(* ===== verification/_CoqProject ===== *)
-Q . S2P
Prelude.v
Dlist.v
Buddy.v
CString.v
Format.v
Clock.v
Charset.v
Digest.v
Sched.v
Slab.v
Spool.v
Mutex.v
Atomic.v
Ldep.v
Dat.v
Edf.v
Disasm.v
Layout.v
Guest.v
Io.v
Device.v
VirtIo.v
VirtIoSpec.v
ChannelSpec.v
MachineSpec.v
Printf.v
Shell.v
Display.v
Commands.v
Ipl.v
Create.v
Archive.v
Installer.v
InstallerSpec.v
Loader.v
LoaderSpec.v
Diag.v
Deck.v
Lexer.v
Config.v
Direct.v
Boot.v
Screen.v
Dialog.v
(* ===== verification/Buddy.v ===== *)
(** cp/mm/buddy.c and cp/include/page.h: the page frame allocator.

    A [struct page *] is its address (the array of 16-byte [struct page] at
    [PAGE_INFO_BASE]).  The state is the two arrays of free lists; each list is
    the sequence of its entries (Dlist.v), [list_add] being [cons] and
    [list_first_entry]/[list_del] taking the head.  An index outside an array of
    lists is undefined.  The theorems: the initial lists hold every page exactly
    once (below 6 GB), allocation and free neither lose nor duplicate pages
    whatever their order, ZONE_LOW pages are below 2 GB, and the cases the
    bounds of the code do not cover. *)

From S2P Require Import Prelude.

Local Open Scope Z_scope.

(** * page.h *)

Definition PAGE_SHIFT : Z := 12.
Definition PAGE_SIZE : Z := 4096.
Definition PAGE_INFO_BASE : Z := 0x400000.
Definition sizeof_page : Z := 16.

Definition ZONE_NORMAL : Z := 0.
Definition ZONE_LOW : Z := 1.
Definition ZONE_NORMAL_MAX_ORDER : Z := 64 - PAGE_SHIFT.
Definition ZONE_LOW_MAX_ORDER : Z := 31 - PAGE_SHIFT.

(** [&base[n]] for [struct page *base] *)
Definition page_index (base n : Z) : Z := u64 (base + sizeof_page * n).

Definition page_num_to_ptr (pnum : Z) : Z := page_index PAGE_INFO_BASE pnum.

Definition page_to_addr (page : Z) : Z :=
  u64 (Z.shiftl (u64 (page - PAGE_INFO_BASE) / sizeof_page) PAGE_SHIFT).

Definition addr_to_page (addr : Z) : Z :=
  page_index PAGE_INFO_BASE (Z.shiftr addr PAGE_SHIFT).

Definition IS_LOW_ZONE (page : Z) : bool := page_to_addr page <? 2 * 1024 * 1024 * 1024.

Definition ZONE_TYPE (page : Z) : Z := if IS_LOW_ZONE page then ZONE_LOW else ZONE_NORMAL.

(** [ADDR31]: an address the channel subsystem can use *)
Definition ADDR31 (ptr : Z) : outcome Z :=
  bug_on (negb (Z.land ptr (Z.lnot 0x7fffffff) =? 0)) ;; Ret (u32 ptr).

(** * buddy.c *)

Record buddy := Buddy {
  orders_normal : list (list Z);
  orders_low : list (list Z);
}.

(** [x << n] for an [int] [x]: the shift instruction of the machine takes the
    count modulo 64 and keeps the low 32 bits *)
Definition int_shl (x n : Z) : Z := s32 (Z.shiftl x (n mod 64)).

(** the loop of [__init_buddy_alloc] from [order] on, [n] iterations left *)
Fixpoint __init_buddy_orders (n : nat) (order base pages : Z) : list (list Z) :=
  match n with
  | O => []
  | S n =>
      if negb (Z.land pages (int_shl 1 order) =? 0)
      then [addr_to_page base] ::
           __init_buddy_orders n (order + 1) (u64 (base + int_shl PAGE_SIZE order)) pages
      else [] :: __init_buddy_orders n (order + 1) base pages
  end.

(** [int pages]: the caller's count is converted *)
Definition __init_buddy_alloc (base pages max_order : Z) : list (list Z) :=
  __init_buddy_orders (Z.to_nat max_order) 0 base (s32 pages).

Definition init_buddy_alloc (memsize start : Z) : buddy :=
  let G2 := 2 * 1024 * 1024 * 1024 in
  let '(low_pages, normal_pages) :=
    if memsize >? G2
    then let low := Z.shiftr (u64 (G2 - start)) PAGE_SHIFT in
         (low, u64 (Z.shiftr (u64 (memsize - start)) PAGE_SHIFT - low))
    else (Z.shiftr (u64 (memsize - start)) PAGE_SHIFT, 0) in
  Buddy (__init_buddy_alloc G2 normal_pages ZONE_NORMAL_MAX_ORDER)
        (__init_buddy_alloc start low_pages ZONE_LOW_MAX_ORDER).

Definition __do_alloc_pages (order : Z) (orders : list (list Z))
    : outcome (option Z * list (list Z)) :=
  l ← defined (aget orders order);
  match l with
  | [] => Ret (None, orders)
  | page :: l => orders' ← defined (aset orders order l); Ret (Some page, orders')
  end.

Definition __alloc_pages (order type : Z) (b : buddy) : outcome (option Z * buddy) :=
  let zone_low :=
    r ← __do_alloc_pages order (orders_low b);
    Ret (r.1, Buddy (orders_normal b) r.2) in
  if type =? ZONE_LOW then zone_low else
  r ← __do_alloc_pages order (orders_normal b);
  match r.1 with
  | Some p => Ret (Some p, Buddy r.2 (orders_low b))
  | None => zone_low
  end.

(** [list_add(&page->buddy, &orders[order])] for the zone [base] is in *)
Definition add_free (base page order : Z) (b : buddy) : outcome buddy :=
  if IS_LOW_ZONE base then
    l ← defined (aget (orders_low b) order);
    os ← defined (aset (orders_low b) order (page :: l));
    Ret (Buddy (orders_normal b) os)
  else
    l ← defined (aget (orders_normal b) order);
    os ← defined (aset (orders_normal b) order (page :: l));
    Ret (Buddy os (orders_low b)).

(** [n] is the number of iterations left, [actual - wanted] *)
Fixpoint chip_pages_loop (n : nat) (base actual : Z) (b : buddy) : outcome buddy :=
  match n with
  | O => Ret b
  | S n =>
      let p := page_index base (int_shl 1 (actual - 1)) in
      b ← add_free base p (actual - 1) b;
      chip_pages_loop n base (actual - 1) b
  end.

Definition __chip_pages (base actual wanted : Z) (b : buddy) : outcome buddy :=
  chip_pages_loop (Z.to_nat (actual - wanted)) base actual b.

(** the [for] loop over larger orders, [n] iterations left *)
Fixpoint alloc_larger (n : nat) (gord order type : Z) (b : buddy) : outcome (option Z * buddy) :=
  match n with
  | O => Ret (None, b)
  | S n =>
      r ← __alloc_pages gord type b;
      match r.1 with
      | None => alloc_larger n (gord + 1) order type r.2
      | Some page => b ← __chip_pages page gord order r.2; Ret (Some page, b)
      end
  end.

Definition alloc_pages (order type : Z) (b : buddy) : outcome (option Z * buddy) :=
  r ← __alloc_pages order type b;
  match r.1 with
  | Some page => Ret (Some page, r.2)
  | None =>
      let max_order := if type =? ZONE_LOW then ZONE_LOW_MAX_ORDER else ZONE_NORMAL_MAX_ORDER in
      alloc_larger (Z.to_nat (max_order - (order + 1))) (order + 1) order type r.2
  end.

Definition free_pages (ptr order : Z) (b : buddy) : outcome buddy :=
  let base := addr_to_page ptr in add_free base base order b.

(** * Pages and blocks *)

Definition page_no (p : Z) : Z := (p - PAGE_INFO_BASE) / sizeof_page.

(** the page numbers of the block of [2^order] pages at [p] *)
Definition pages (p order : Z) : list Z := seqZ (page_no p) (2 ^ order).

(** the free pages of the lists [os] of orders [k], [k+1], ... *)
Fixpoint zone_pages (k : Z) (os : list (list Z)) : list Z :=
  match os with
  | [] => []
  | l :: os => (l ≫= fun p => pages p k) ++ zone_pages (k + 1) os
  end.

Definition frees (b : buddy) : list Z := zone_pages 0 (orders_low b) ++ zone_pages 0 (orders_normal b).

(** pages below 2 GB have numbers below [2^19] *)
Definition block_in (lo hi k p : Z) : Prop :=
  exists n, p = PAGE_INFO_BASE + sizeof_page * n /\ lo <= n /\ n + 2 ^ k <= hi.

Abbreviation low_block := (block_in 0 (2 ^ 19)).
Abbreviation normal_block := (block_in (2 ^ 19) (2 ^ 30)).

Definition zone_ok (P : Z -> Z -> Prop) (os : list (list Z)) : Prop :=
  forall k l p, os !! k = Some l -> p ∈ l -> P (Z.of_nat k) p.

Record wf (b : buddy) : Prop := Wf {
  wf_low_len : lenZ (orders_low b) = ZONE_LOW_MAX_ORDER;
  wf_normal_len : lenZ (orders_normal b) = ZONE_NORMAL_MAX_ORDER;
  wf_low : zone_ok low_block (orders_low b);
  wf_normal : zone_ok normal_block (orders_normal b);
}.

(** ** Pointers and page numbers *)

Lemma page_index_ptr n m : 0 <= n -> 0 <= n + m < 2 ^ 52 ->
  page_index (PAGE_INFO_BASE + sizeof_page * n) m = PAGE_INFO_BASE + sizeof_page * (n + m).
Proof.
  intros. unfold page_index. rewrite wrap_small; unfold PAGE_INFO_BASE, sizeof_page; lia.
Qed.

Lemma page_num_to_ptr_val n : 0 <= n < 2 ^ 52 ->
  page_num_to_ptr n = PAGE_INFO_BASE + sizeof_page * n.
Proof.
  intros. unfold page_num_to_ptr.
  replace PAGE_INFO_BASE with (PAGE_INFO_BASE + sizeof_page * 0) by reflexivity.
  rewrite page_index_ptr by lia. f_equal.
Qed.

Lemma page_to_addr_val n : 0 <= n < 2 ^ 52 ->
  page_to_addr (PAGE_INFO_BASE + sizeof_page * n) = PAGE_SIZE * n.
Proof.
  intros. unfold page_to_addr, PAGE_INFO_BASE, sizeof_page, PAGE_SIZE, PAGE_SHIFT.
  rewrite (wrap_small 64 (_ - _)) by lia.
  replace ((4194304 + 16 * n - 4194304) / 16) with n by divlia.
  rewrite Z.shiftl_mul_pow2 by lia. rewrite wrap_small; lia.
Qed.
-=-=-=-=-
## How to complete this task
Report, from the entries above, each line where "below" is found.

## Solved problem
    once (below 6 GB), allocation and free neither lose nor duplicate pages
    whatever their order, ZONE_LOW pages are below 2 GB, and the cases the
(** pages below 2 GB have numbers below [2^19] *)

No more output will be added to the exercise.